» Required action
Take the lines below between the one holding "assert (s = p ++" and the one holding "by (unfold s, p3, p2;", inclusive, and copy them exactly. Add nothing.

*** Opening of Extracted material ***

(* ===== verification/Desc.v ===== *)
(** * Descriptors of open objects

    [server/core/src/objDesc.cpp]: the table [L1desc] of open data objects, the special
    collections' and the collection handles', and the functions that fill a
    descriptor, decide on the number of threads and set up a transfer. A request and a
    replica's information live in [malloc]ed memory that a descriptor points to:
    [mem] holds what is allocated, and freeing or reading a pointer that is not
    is undefined ([Eundef]). [refresh_info] and [apply_static_post_pep] are the places outside of
    the file where a handler changes the pointer to a descriptor's information. Members that are deprecated and never set
    ([pluginData]) and the special collection inside an object are left out. *)

From stdpp Require Import base gmap fin_sets infinite list strings.
From Stdlib Require Import ZArith Lia Ascii.
From S2P Require Import Prelude Errors Numerals Hierarchy Resources Quota Kvp Coordinating Redirect.
Local Open Scope Z_scope.
Local Set Warnings "-register-all".

Definition NUM_L1_DESC : nat := 1026.
Definition NUM_SPEC_COLL_DESC : nat := 100.
Definition FD_FREE : Z := 0.
Definition FD_INUSE : Z := 1.
Definition REG_CHKSUM : Z := 1.
Definition VERIFY_CHKSUM : Z := 2.
Definition CHKSUM_LEN : nat := 64.
Definition SHORT_STR_LEN : nat := 32.
Definition NO_THREADING : Z := -1.
Definition MIN_SZ_FOR_PARA_TRAN : Z := 1024 * 1024.

Definition GET_OPR : Z := 2.
Definition SAME_HOST_COPY_OPR : Z := 3.
Definition COPY_TO_LOCAL_OPR : Z := 4.
Definition COPY_TO_REM_OPR : Z := 5.
Definition REMOTE_ZONE_OPR : Z := 24.

Definition IN_PDMO_KW : string := "in_pdmo".
Definition OPEN_TYPE_KW : string := "openType".
Definition PURGE_CACHE_KW : string := "purgeCache".
Definition KEY_VALUE_PASSTHROUGH_KW : string := "key_value_passthrough".
Definition REG_CHKSUM_KW : string := "regChksum".
Definition VERIFY_CHKSUM_KW : string := "verifyChksum".
Definition NO_PARA_OP_KW : string := "noParaOpr".
Definition STREAMING_KW : string := "streaming".
Definition VERY_VERBOSE_KW : string := "veryVerbose".

(** ** Data *)

Definition ptr : Type := nat.

(** The members of [dataObjInfo_t] that are used. *)
Record info : Type := Info {
  i_objPath : bstr; i_hier : bstr; i_rescName : bstr; i_size : Z; i_status : Z;
  i_dataMode : bstr; i_dataType : bstr; i_condInput : gmap string string; i_next : option ptr
}.

Inductive obj : Type := InpObj (i : dataObjInp) | InfoObj (i : info).

Record l1desc : Type := L1Desc {
  l3descInx : Z; inuseFlag : Z; d_oprType : Z; openType : Z;
  oprStatus : Z; dataObjInpReplFlag : Z; d_dataObjInp : option ptr; d_dataObjInfo : option ptr;
  otherDataObjInfo : option ptr; copiesNeeded : Z; bytesWritten : Z; d_dataSize : Z;
  replStatus : Z; chksumFlag : Z; srcL1descInx : Z; d_chksum : bstr;
  remoteL1descInx : Z; stageFlag : Z; purgeCacheFlag : Z; lockFd : Z;
  replDataObjInfo : option ptr; remoteZoneHost : option ptr; in_pdmo : bstr; replica_token : bstr
}.

Definition init_l1desc : l1desc :=
  L1Desc 0 0 0 0 0 0 None None None 0 0 0 0 0 0 [] 0 0 0 0 None None [] [].

Definition set_inuseFlag (v : Z) (d : l1desc) : l1desc :=
  L1Desc (l3descInx d) v (d_oprType d) (openType d) (oprStatus d) (dataObjInpReplFlag d)
    (d_dataObjInp d) (d_dataObjInfo d) (otherDataObjInfo d) (copiesNeeded d) (bytesWritten d)
    (d_dataSize d) (replStatus d) (chksumFlag d) (srcL1descInx d) (d_chksum d) (remoteL1descInx d)
    (stageFlag d) (purgeCacheFlag d) (lockFd d) (replDataObjInfo d) (remoteZoneHost d) (in_pdmo d)
    (replica_token d).
Definition set_bytesWritten (v : Z) (d : l1desc) : l1desc :=
  L1Desc (l3descInx d) (inuseFlag d) (d_oprType d) (openType d) (oprStatus d) (dataObjInpReplFlag
    d) (d_dataObjInp d) (d_dataObjInfo d) (otherDataObjInfo d) (copiesNeeded d) v (d_dataSize d)
    (replStatus d) (chksumFlag d) (srcL1descInx d) (d_chksum d) (remoteL1descInx d) (stageFlag d)
    (purgeCacheFlag d) (lockFd d) (replDataObjInfo d) (remoteZoneHost d) (in_pdmo d)
    (replica_token d).
Definition set_in_pdmo (v : bstr) (d : l1desc) : l1desc :=
  L1Desc (l3descInx d) (inuseFlag d) (d_oprType d) (openType d) (oprStatus d) (dataObjInpReplFlag
    d) (d_dataObjInp d) (d_dataObjInfo d) (otherDataObjInfo d) (copiesNeeded d) (bytesWritten d)
    (d_dataSize d) (replStatus d) (chksumFlag d) (srcL1descInx d) (d_chksum d) (remoteL1descInx d)
    (stageFlag d) (purgeCacheFlag d) (lockFd d) (replDataObjInfo d) (remoteZoneHost d) v
    (replica_token d).
Definition set_openType (v : Z) (d : l1desc) : l1desc :=
  L1Desc (l3descInx d) (inuseFlag d) (d_oprType d) v (oprStatus d) (dataObjInpReplFlag d)
    (d_dataObjInp d) (d_dataObjInfo d) (otherDataObjInfo d) (copiesNeeded d) (bytesWritten d)
    (d_dataSize d) (replStatus d) (chksumFlag d) (srcL1descInx d) (d_chksum d) (remoteL1descInx d)
    (stageFlag d) (purgeCacheFlag d) (lockFd d) (replDataObjInfo d) (remoteZoneHost d) (in_pdmo d)
    (replica_token d).
Definition set_d_dataObjInp (v : option ptr) (d : l1desc) : l1desc :=
  L1Desc (l3descInx d) (inuseFlag d) (d_oprType d) (openType d) (oprStatus d) (dataObjInpReplFlag
    d) v (d_dataObjInfo d) (otherDataObjInfo d) (copiesNeeded d) (bytesWritten d) (d_dataSize d)
    (replStatus d) (chksumFlag d) (srcL1descInx d) (d_chksum d) (remoteL1descInx d) (stageFlag d)
    (purgeCacheFlag d) (lockFd d) (replDataObjInfo d) (remoteZoneHost d) (in_pdmo d)
    (replica_token d).
Definition set_dataObjInpReplFlag (v : Z) (d : l1desc) : l1desc :=
  L1Desc (l3descInx d) (inuseFlag d) (d_oprType d) (openType d) (oprStatus d) v (d_dataObjInp d)
    (d_dataObjInfo d) (otherDataObjInfo d) (copiesNeeded d) (bytesWritten d) (d_dataSize d)
    (replStatus d) (chksumFlag d) (srcL1descInx d) (d_chksum d) (remoteL1descInx d) (stageFlag d)
    (purgeCacheFlag d) (lockFd d) (replDataObjInfo d) (remoteZoneHost d) (in_pdmo d)
    (replica_token d).
Definition set_d_dataObjInfo (v : option ptr) (d : l1desc) : l1desc :=
  L1Desc (l3descInx d) (inuseFlag d) (d_oprType d) (openType d) (oprStatus d) (dataObjInpReplFlag
    d) (d_dataObjInp d) v (otherDataObjInfo d) (copiesNeeded d) (bytesWritten d) (d_dataSize d)
    (replStatus d) (chksumFlag d) (srcL1descInx d) (d_chksum d) (remoteL1descInx d) (stageFlag d)
    (purgeCacheFlag d) (lockFd d) (replDataObjInfo d) (remoteZoneHost d) (in_pdmo d)
    (replica_token d).
Definition set_d_oprType (v : Z) (d : l1desc) : l1desc :=
  L1Desc (l3descInx d) (inuseFlag d) v (openType d) (oprStatus d) (dataObjInpReplFlag d)
    (d_dataObjInp d) (d_dataObjInfo d) (otherDataObjInfo d) (copiesNeeded d) (bytesWritten d)
    (d_dataSize d) (replStatus d) (chksumFlag d) (srcL1descInx d) (d_chksum d) (remoteL1descInx d)
    (stageFlag d) (purgeCacheFlag d) (lockFd d) (replDataObjInfo d) (remoteZoneHost d) (in_pdmo d)
    (replica_token d).
Definition set_replStatus (v : Z) (d : l1desc) : l1desc :=
  L1Desc (l3descInx d) (inuseFlag d) (d_oprType d) (openType d) (oprStatus d) (dataObjInpReplFlag
    d) (d_dataObjInp d) (d_dataObjInfo d) (otherDataObjInfo d) (copiesNeeded d) (bytesWritten d)
    (d_dataSize d) v (chksumFlag d) (srcL1descInx d) (d_chksum d) (remoteL1descInx d) (stageFlag
    d) (purgeCacheFlag d) (lockFd d) (replDataObjInfo d) (remoteZoneHost d) (in_pdmo d)
    (replica_token d).
Definition set_d_dataSize (v : Z) (d : l1desc) : l1desc :=
  L1Desc (l3descInx d) (inuseFlag d) (d_oprType d) (openType d) (oprStatus d) (dataObjInpReplFlag
    d) (d_dataObjInp d) (d_dataObjInfo d) (otherDataObjInfo d) (copiesNeeded d) (bytesWritten d) v
    (replStatus d) (chksumFlag d) (srcL1descInx d) (d_chksum d) (remoteL1descInx d) (stageFlag d)
    (purgeCacheFlag d) (lockFd d) (replDataObjInfo d) (remoteZoneHost d) (in_pdmo d)
    (replica_token d).
Definition set_chksumFlag (v : Z) (d : l1desc) : l1desc :=
  L1Desc (l3descInx d) (inuseFlag d) (d_oprType d) (openType d) (oprStatus d) (dataObjInpReplFlag
    d) (d_dataObjInp d) (d_dataObjInfo d) (otherDataObjInfo d) (copiesNeeded d) (bytesWritten d)
    (d_dataSize d) (replStatus d) v (srcL1descInx d) (d_chksum d) (remoteL1descInx d) (stageFlag
    d) (purgeCacheFlag d) (lockFd d) (replDataObjInfo d) (remoteZoneHost d) (in_pdmo d)
    (replica_token d).
Definition set_d_chksum (v : bstr) (d : l1desc) : l1desc :=
  L1Desc (l3descInx d) (inuseFlag d) (d_oprType d) (openType d) (oprStatus d) (dataObjInpReplFlag
    d) (d_dataObjInp d) (d_dataObjInfo d) (otherDataObjInfo d) (copiesNeeded d) (bytesWritten d)
    (d_dataSize d) (replStatus d) (chksumFlag d) (srcL1descInx d) v (remoteL1descInx d) (stageFlag
    d) (purgeCacheFlag d) (lockFd d) (replDataObjInfo d) (remoteZoneHost d) (in_pdmo d)
    (replica_token d).
Definition set_purgeCacheFlag (v : Z) (d : l1desc) : l1desc :=
  L1Desc (l3descInx d) (inuseFlag d) (d_oprType d) (openType d) (oprStatus d) (dataObjInpReplFlag
    d) (d_dataObjInp d) (d_dataObjInfo d) (otherDataObjInfo d) (copiesNeeded d) (bytesWritten d)
    (d_dataSize d) (replStatus d) (chksumFlag d) (srcL1descInx d) (d_chksum d) (remoteL1descInx d)
    (stageFlag d) v (lockFd d) (replDataObjInfo d) (remoteZoneHost d) (in_pdmo d) (replica_token
    d).
Definition set_remoteL1descInx (v : Z) (d : l1desc) : l1desc :=
  L1Desc (l3descInx d) (inuseFlag d) (d_oprType d) (openType d) (oprStatus d) (dataObjInpReplFlag
    d) (d_dataObjInp d) (d_dataObjInfo d) (otherDataObjInfo d) (copiesNeeded d) (bytesWritten d)
    (d_dataSize d) (replStatus d) (chksumFlag d) (srcL1descInx d) (d_chksum d) v (stageFlag d)
    (purgeCacheFlag d) (lockFd d) (replDataObjInfo d) (remoteZoneHost d) (in_pdmo d)
    (replica_token d).
Definition set_remoteZoneHost (v : option ptr) (d : l1desc) : l1desc :=
  L1Desc (l3descInx d) (inuseFlag d) (d_oprType d) (openType d) (oprStatus d) (dataObjInpReplFlag
    d) (d_dataObjInp d) (d_dataObjInfo d) (otherDataObjInfo d) (copiesNeeded d) (bytesWritten d)
    (d_dataSize d) (replStatus d) (chksumFlag d) (srcL1descInx d) (d_chksum d) (remoteL1descInx d)
    (stageFlag d) (purgeCacheFlag d) (lockFd d) (replDataObjInfo d) v (in_pdmo d) (replica_token
    d).
Definition set_l3descInx (v : Z) (d : l1desc) : l1desc :=
  L1Desc v (inuseFlag d) (d_oprType d) (openType d) (oprStatus d) (dataObjInpReplFlag d)
    (d_dataObjInp d) (d_dataObjInfo d) (otherDataObjInfo d) (copiesNeeded d) (bytesWritten d)
    (d_dataSize d) (replStatus d) (chksumFlag d) (srcL1descInx d) (d_chksum d) (remoteL1descInx d)
    (stageFlag d) (purgeCacheFlag d) (lockFd d) (replDataObjInfo d) (remoteZoneHost d) (in_pdmo d)
    (replica_token d).
(* ===== verification/Pack.v ===== *)
(** * Packing

    [lib/core/src/packStruct.cpp]: the primitives the wire protocol is made of, in its
    XML and its native form, and the parser of packing instructions. A C string is the
    list of its bytes up to the terminator; a pointer into a text that is being read is
    what is left of it, and a pointer that is advanced is part of the result. An array
    of numbers that is packed or unpacked is a list. Memory is never exhausted. *)

From stdpp Require Import base list strings.
From Stdlib Require Import ZArith Lia Ascii.
From S2P Require Import Prelude Errors Numerals Resources Quota.
Local Open Scope Z_scope.

Definition MAX_PI_LEN : nat := 1024.
Definition PACKED_OUT_ALLOC_SZ : Z := 16 * 1024.
Definition MAX_PACKED_OUT_ALLOC_SZ : Z := 1024 * 1024.
Definition NULL_PTR_PACK_STR : bstr := lit "%@#ANULLSTR$%".

(** [n] bytes from position [a]. *)
Definition slice (s : bstr) (a n : nat) : bstr := take n (drop a s).

(** ** The output buffer *)

(** [packedOutput_t]: the bytes written, and the capacity. *)
Record packedOutput : Type := PackedOutput { bytes : bstr; bufSize : Z }.

Definition initPackedOutput (len : Z) : packedOutput := PackedOutput [] len.

(** Lengths are [int]: beyond its range the code is undefined. *)
Definition int_range (z : Z) : res Z :=
  if (INT_MIN <=? z) && (z <=? INT_MAX) then Ok z else Throw Eundef.

Definition extendPackedOutput (out : packedOutput) (extLen : Z) : res packedOutput :=
  newOutLen ← int_range (Z.of_nat (length (bytes out)) + extLen);
  if newOutLen <=? bufSize out then Ok out
  else
    newBufSize ← int_range (bufSize out + bufSize out);
    newBufSize ← (if (newBufSize <=? newOutLen) || (MAX_PACKED_OUT_ALLOC_SZ <? bufSize out)
                  then int_range (newOutLen + PACKED_OUT_ALLOC_SZ) else Ok newBufSize);
    Ok (PackedOutput (bytes out) newBufSize).
Lemma from_string_step fuel p gap k v rest kv :
  value_ok gap -> tag_ok k -> value_ok v ->
  let p3 := p ++ gap ++ lit "<" ++ k ++ lit ">" ++ v ++ lit "</" in
  let s := p3 ++ k ++ lit ">" ++ rest in
  from_string (S fuel) s (length p) kv =
    ('(_, kv) ← addKeyVal kv k (Some v); from_string fuel s (length (p3 ++ k)) kv).
Proof.
  intros Hg Hk Hv. cbv zeta. set (p1 := p ++ gap ++ lit "<"). set (p2 := p1 ++ k ++ lit ">"). set (p3 := p2 ++ v ++ lit "</").
  replace (p ++ gap ++ lit "<" ++ k ++ lit ">" ++ v ++ lit "</") with p3 by (unfold p3, p2, p1; by rewrite <- !app_assoc).
  set (s := p3 ++ k ++ lit ">" ++ rest). cbn [from_string].
  assert (s = p ++ gap ++ "<"%char :: k ++ lit ">" ++ v ++ lit "</" ++ k ++ lit ">" ++ rest) as E0
    by (unfold s, p3, p2, p1; by rewrite <- !app_assoc).
  assert (s = p1 ++ k ++ ">"%char :: v ++ lit "</" ++ k ++ lit ">" ++ rest) as E1
    by (unfold s, p3, p2; by rewrite <- !app_assoc).
  assert (s = p2 ++ v ++ "<"%char :: lit "/" ++ k ++ lit ">" ++ rest) as E2 by (unfold s, p3; by rewrite <- !app_assoc).
  assert (s = p3 ++ k ++ ">"%char :: rest) as E3 by done.
  assert (length p1 = S (length p + length gap)) as L1 by (unfold p1; rewrite !length_app; simpl; lia).
  assert (length p2 = S (length p1 + length k)) as L2 by (unfold p2; rewrite !length_app; simpl; lia).
  assert (length p3 = (length p2 + length v + 2)%nat) as L3 by (unfold p3; rewrite !length_app; simpl; lia).
  assert (length s = S (length p3 + length k + length rest)) as Ls by (rewrite E3, !length_app; simpl; lia).
  assert (skip_until (length s) s "<" (length p) = (length p + length gap)%nat) as F0
    by (rewrite E0 at 2; apply skip_until_found; [lia|done]).
  assert (skip_until (length s) s ">" (length p1) = (length p1 + length k)%nat) as F1
    by (rewrite E1 at 2; apply skip_until_found; [lia|done]).
  assert (skip_until (length s) s "<" (length p2) = (length p2 + length v)%nat) as F2
    by (rewrite E2 at 2; apply skip_until_found; [lia|done]).
  assert (skip_until (length s) s ">" (length p3) = (length p3 + length k)%nat) as F3
    by (rewrite E3 at 2; apply skip_until_found; [lia|done]).
  assert (text_between s (length p1) (length p1 + length k) = Ok k) as T1 by (rewrite E1; apply text_between_middle).
  assert (text_between s (length p2) (length p2 + length v) = Ok v) as T2 by (rewrite E2; apply text_between_middle).
  assert (text_between s (length p3) (length p3 + length k) = Ok k) as T3 by (rewrite E3; apply text_between_middle).
  rewrite F0, <- L1, F1, <- L2, F2, <- L3, F3.
  rewrite !(proj2 (Nat.eqb_neq _ (length s))) by lia.
  replace (length p1 + length k - length p1)%nat with (length k) by lia.
  replace (length p3 + length k - length p3)%nat with (length k) by lia. rewrite Nat.eqb_refl. cbn [negb].
  rewrite T1. cbn [mbind res_bind]. rewrite T3, length_app.
  assert ((if (length p1 + length k =? length p1)%nat then Ok [] else Ok k) = Ok k) as ->.
  { destruct (Nat.eqb_spec (length p1 + length k) (length p1)); [|done]. by destruct k; [|simpl in *; lia]. }
  cbn [mbind res_bind]. rewrite bstr_eqb_refl. cbn [negb]. rewrite T2. done.
Qed.

Definition some_values (l : list (bstr * bstr)) : list (bstr * option bstr) := (fun '(k, v) => (k, Some v)) <$> l.

Lemma some_values_keys l : (some_values l).*1 = l.*1.
Proof. unfold some_values. rewrite <- list_fmap_compose. apply list_fmap_ext. by intros ? []. Qed.

Lemma pairs_text_cons k v l : k <> [] -> pairs_text ((k, Some v) :: l) = property k v ++ pairs_text l.
Proof. by destruct k. Qed.

Lemma from_string_spec l fuel p gap kv ld :
  value_ok gap -> Forall (fun '(k, v) => k <> [] /\ tag_ok k /\ value_ok v) l -> (length l < fuel)%nat ->
  kv_rep kv ld -> keys_ok ld ->
  exists kv', from_string fuel (p ++ gap ++ pairs_text (some_values l)) (length p) kv = Ok (0%Z, kv') /\
    kv_rep kv' (pairs_copy (some_values l) ld).
Proof.
  intros Hg Hl. revert fuel p gap kv ld Hg. induction Hl as [|[k v] l (Hne & Hk & Hv) _ IH]; intros fuel p gap kv ld Hg Hf Hr Hkd;
    (destruct fuel as [|fuel]; [simpl in Hf; lia|]).
  - exists kv. split; [|done]. cbn [from_string]. change (pairs_text (some_values [])) with ([] : bstr). rewrite app_nil_r.
    rewrite skip_until_end by (done || rewrite length_app; lia). by rewrite Nat.eqb_refl.
  - change (some_values ((k, v) :: l)) with ((k, Some v) :: some_values l). rewrite pairs_text_cons by done.
    unfold property. set (p3 := p ++ gap ++ lit "<" ++ k ++ lit ">" ++ v ++ lit "</").
    replace (p ++ gap ++ (lit "<" ++ k ++ lit ">" ++ v ++ lit "</" ++ k ++ lit ">" ++ [newline]) ++ pairs_text (some_values l))
      with (p3 ++ k ++ lit ">" ++ [newline] ++ pairs_text (some_values l)) by (unfold p3; by rewrite <- !app_assoc).
    unfold p3. rewrite from_string_step by done. fold p3.
    destruct (addKeyVal_rep kv ld k (Some v) Hr Hkd) as (i & kv1 & -> & Hr1). cbn [mbind res_bind].
    change (pairs_copy ((k, Some v) :: some_values l) ld) with (pairs_copy (some_values l) (pairs_add k (Some v) ld)).
    specialize (IH fuel (p3 ++ k) (lit ">" ++ [newline]) kv1 (pairs_add k (Some v) ld)).
    rewrite <- !app_assoc in IH. apply IH; [by repeat constructor|simpl in Hf; lia|done|by apply pairs_add_ok].
Qed.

*** Close of Extracted material ***

» Written reply
  assert (s = p ++ gap ++ "<"%char :: k ++ lit ">" ++ v ++ lit "</" ++ k ++ lit ">" ++ rest) as E0
    by (unfold s, p3, p2, p1; by rewrite <- !app_assoc).
  assert (s = p1 ++ k ++ ">"%char :: v ++ lit "</" ++ k ++ lit ">" ++ rest) as E1
    by (unfold s, p3, p2; by rewrite <- !app_assoc).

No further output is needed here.